Provided records:
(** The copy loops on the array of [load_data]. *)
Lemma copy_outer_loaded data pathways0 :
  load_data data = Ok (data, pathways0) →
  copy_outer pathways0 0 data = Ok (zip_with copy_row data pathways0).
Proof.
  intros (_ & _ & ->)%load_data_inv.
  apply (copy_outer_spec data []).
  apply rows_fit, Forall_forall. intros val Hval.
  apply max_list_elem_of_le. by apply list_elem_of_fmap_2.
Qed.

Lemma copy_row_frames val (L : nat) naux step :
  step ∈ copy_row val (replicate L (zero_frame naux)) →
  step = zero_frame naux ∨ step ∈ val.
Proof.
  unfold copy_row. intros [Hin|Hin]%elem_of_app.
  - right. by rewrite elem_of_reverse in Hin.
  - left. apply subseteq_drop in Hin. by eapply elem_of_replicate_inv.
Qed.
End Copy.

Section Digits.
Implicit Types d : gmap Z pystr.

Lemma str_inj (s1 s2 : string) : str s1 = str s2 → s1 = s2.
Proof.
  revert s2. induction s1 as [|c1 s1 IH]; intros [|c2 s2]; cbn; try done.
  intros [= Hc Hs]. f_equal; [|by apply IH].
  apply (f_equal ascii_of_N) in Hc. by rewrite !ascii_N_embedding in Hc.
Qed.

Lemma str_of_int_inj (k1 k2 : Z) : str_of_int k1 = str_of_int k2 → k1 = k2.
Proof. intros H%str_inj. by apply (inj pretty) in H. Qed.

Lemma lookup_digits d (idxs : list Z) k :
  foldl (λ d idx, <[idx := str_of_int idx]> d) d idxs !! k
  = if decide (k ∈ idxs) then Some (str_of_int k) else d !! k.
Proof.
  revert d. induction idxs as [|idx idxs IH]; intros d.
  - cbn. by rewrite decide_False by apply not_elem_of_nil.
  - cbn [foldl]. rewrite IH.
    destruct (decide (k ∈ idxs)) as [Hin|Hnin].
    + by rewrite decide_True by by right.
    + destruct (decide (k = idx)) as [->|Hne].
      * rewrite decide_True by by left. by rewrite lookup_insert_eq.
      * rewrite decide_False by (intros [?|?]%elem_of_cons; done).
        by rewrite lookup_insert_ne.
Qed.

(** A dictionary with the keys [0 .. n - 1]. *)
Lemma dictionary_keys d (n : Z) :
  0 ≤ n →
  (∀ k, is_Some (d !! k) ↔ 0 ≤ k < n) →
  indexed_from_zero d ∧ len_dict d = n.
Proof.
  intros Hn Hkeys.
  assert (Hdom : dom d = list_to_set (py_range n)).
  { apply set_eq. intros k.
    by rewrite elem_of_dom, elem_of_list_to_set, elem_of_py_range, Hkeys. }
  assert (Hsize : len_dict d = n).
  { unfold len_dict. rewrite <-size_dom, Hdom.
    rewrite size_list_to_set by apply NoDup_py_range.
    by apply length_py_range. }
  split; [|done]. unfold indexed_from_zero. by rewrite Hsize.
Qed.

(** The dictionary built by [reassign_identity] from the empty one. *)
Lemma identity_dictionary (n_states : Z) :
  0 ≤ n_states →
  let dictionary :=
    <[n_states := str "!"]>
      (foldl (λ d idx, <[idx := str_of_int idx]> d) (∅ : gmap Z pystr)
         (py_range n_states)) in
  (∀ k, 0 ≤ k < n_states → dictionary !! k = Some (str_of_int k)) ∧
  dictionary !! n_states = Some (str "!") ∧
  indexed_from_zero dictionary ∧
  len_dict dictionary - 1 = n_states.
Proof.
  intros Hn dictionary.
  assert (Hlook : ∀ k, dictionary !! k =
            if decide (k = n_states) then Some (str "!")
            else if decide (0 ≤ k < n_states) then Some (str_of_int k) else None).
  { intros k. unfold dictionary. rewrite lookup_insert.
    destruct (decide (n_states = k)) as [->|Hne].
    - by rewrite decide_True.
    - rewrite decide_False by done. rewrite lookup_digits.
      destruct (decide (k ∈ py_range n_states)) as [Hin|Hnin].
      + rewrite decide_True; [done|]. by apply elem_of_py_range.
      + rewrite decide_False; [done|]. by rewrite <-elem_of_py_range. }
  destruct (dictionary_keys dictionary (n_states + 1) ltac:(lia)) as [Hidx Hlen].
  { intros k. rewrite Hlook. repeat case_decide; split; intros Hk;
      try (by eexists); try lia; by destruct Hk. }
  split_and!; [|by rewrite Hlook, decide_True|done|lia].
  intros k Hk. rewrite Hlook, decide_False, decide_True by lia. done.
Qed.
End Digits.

--

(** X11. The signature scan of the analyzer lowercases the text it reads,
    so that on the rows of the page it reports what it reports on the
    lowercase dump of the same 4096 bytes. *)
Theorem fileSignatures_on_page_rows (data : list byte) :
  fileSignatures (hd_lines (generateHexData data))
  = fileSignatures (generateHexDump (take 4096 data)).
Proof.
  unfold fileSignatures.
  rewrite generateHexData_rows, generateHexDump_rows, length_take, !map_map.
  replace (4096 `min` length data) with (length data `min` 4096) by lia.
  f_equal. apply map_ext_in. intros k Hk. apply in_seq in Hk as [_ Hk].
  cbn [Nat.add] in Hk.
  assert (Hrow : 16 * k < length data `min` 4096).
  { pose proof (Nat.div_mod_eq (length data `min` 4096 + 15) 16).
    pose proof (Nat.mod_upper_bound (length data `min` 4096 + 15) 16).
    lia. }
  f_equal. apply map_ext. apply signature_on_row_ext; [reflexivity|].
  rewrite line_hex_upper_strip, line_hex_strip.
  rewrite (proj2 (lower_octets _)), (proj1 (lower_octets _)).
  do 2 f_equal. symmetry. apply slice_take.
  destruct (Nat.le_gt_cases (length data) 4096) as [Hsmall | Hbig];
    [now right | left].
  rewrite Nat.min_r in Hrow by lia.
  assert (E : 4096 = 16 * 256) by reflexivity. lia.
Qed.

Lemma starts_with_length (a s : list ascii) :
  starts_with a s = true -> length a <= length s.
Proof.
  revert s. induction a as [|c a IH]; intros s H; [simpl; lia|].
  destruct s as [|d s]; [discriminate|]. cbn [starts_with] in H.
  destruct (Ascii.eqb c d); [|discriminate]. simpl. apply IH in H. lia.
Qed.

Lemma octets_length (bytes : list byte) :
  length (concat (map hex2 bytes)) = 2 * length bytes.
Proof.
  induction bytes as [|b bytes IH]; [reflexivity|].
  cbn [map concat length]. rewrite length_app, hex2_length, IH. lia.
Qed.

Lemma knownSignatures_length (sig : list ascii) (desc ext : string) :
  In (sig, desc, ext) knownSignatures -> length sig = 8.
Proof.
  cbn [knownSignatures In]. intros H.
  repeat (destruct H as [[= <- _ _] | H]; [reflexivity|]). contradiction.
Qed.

* * *

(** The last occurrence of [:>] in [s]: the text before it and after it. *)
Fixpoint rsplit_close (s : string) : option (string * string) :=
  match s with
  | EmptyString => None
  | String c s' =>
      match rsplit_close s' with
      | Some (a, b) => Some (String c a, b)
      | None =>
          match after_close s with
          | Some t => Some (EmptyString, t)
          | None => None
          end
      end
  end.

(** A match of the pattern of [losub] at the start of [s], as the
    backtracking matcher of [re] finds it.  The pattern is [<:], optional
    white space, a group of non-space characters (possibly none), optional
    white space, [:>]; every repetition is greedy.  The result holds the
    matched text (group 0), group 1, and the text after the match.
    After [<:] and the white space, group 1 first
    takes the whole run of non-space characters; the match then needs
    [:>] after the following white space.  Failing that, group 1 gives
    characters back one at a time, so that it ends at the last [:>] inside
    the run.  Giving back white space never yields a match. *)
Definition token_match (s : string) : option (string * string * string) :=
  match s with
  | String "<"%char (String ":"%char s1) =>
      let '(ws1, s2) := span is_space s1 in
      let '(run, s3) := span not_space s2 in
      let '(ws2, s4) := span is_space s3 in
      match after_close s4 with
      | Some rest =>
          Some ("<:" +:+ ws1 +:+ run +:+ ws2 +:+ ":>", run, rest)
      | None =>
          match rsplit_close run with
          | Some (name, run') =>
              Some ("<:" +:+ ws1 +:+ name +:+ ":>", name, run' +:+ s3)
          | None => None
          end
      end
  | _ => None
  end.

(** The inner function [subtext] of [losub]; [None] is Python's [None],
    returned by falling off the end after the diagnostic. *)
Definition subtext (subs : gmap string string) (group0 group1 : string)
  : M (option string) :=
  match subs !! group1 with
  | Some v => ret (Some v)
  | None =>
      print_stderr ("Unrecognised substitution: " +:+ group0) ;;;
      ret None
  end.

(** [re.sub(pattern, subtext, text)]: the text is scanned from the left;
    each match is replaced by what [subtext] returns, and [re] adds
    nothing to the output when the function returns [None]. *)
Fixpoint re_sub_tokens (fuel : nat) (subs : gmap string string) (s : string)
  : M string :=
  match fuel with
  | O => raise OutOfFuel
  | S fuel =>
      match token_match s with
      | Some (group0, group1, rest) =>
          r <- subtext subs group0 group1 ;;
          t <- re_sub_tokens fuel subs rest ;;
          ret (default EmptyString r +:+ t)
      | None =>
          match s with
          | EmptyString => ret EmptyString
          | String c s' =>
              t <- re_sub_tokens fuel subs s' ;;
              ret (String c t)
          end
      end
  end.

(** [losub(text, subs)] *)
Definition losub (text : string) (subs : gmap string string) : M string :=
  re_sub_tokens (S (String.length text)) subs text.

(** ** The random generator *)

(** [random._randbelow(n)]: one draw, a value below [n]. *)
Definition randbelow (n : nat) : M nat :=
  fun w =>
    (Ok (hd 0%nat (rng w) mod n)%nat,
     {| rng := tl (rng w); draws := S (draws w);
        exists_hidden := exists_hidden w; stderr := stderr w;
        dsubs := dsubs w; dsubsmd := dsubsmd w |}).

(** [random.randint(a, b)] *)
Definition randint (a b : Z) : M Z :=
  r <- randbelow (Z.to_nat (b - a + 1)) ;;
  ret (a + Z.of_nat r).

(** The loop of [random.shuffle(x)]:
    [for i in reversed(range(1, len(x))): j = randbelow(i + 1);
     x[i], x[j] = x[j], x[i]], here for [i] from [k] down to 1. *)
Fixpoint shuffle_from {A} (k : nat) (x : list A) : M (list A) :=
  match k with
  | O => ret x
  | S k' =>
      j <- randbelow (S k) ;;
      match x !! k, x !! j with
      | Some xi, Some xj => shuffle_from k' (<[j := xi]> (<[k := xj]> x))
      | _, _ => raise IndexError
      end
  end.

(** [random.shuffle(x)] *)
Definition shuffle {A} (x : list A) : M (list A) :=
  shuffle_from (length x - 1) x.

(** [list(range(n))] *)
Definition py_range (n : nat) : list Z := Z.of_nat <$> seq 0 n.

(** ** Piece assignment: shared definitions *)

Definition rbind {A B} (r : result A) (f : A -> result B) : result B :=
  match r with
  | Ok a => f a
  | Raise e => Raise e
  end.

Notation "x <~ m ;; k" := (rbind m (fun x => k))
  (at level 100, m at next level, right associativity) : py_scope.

Exercise directions: Out of the listing above, reproduce exactly the lines from the one with "(** The copy" up to and including the one with "Section Digits.".

Response area:
(** The copy loops on the array of [load_data]. *)
Lemma copy_outer_loaded data pathways0 :
  load_data data = Ok (data, pathways0) →
  copy_outer pathways0 0 data = Ok (zip_with copy_row data pathways0).
Proof.
  intros (_ & _ & ->)%load_data_inv.
  apply (copy_outer_spec data []).
  apply rows_fit, Forall_forall. intros val Hval.
  apply max_list_elem_of_le. by apply list_elem_of_fmap_2.
Qed.

Lemma copy_row_frames val (L : nat) naux step :
  step ∈ copy_row val (replicate L (zero_frame naux)) →
  step = zero_frame naux ∨ step ∈ val.
Proof.
  unfold copy_row. intros [Hin|Hin]%elem_of_app.
  - right. by rewrite elem_of_reverse in Hin.
  - left. apply subseteq_drop in Hin. by eapply elem_of_replicate_inv.
Qed.
End Copy.

Section Digits.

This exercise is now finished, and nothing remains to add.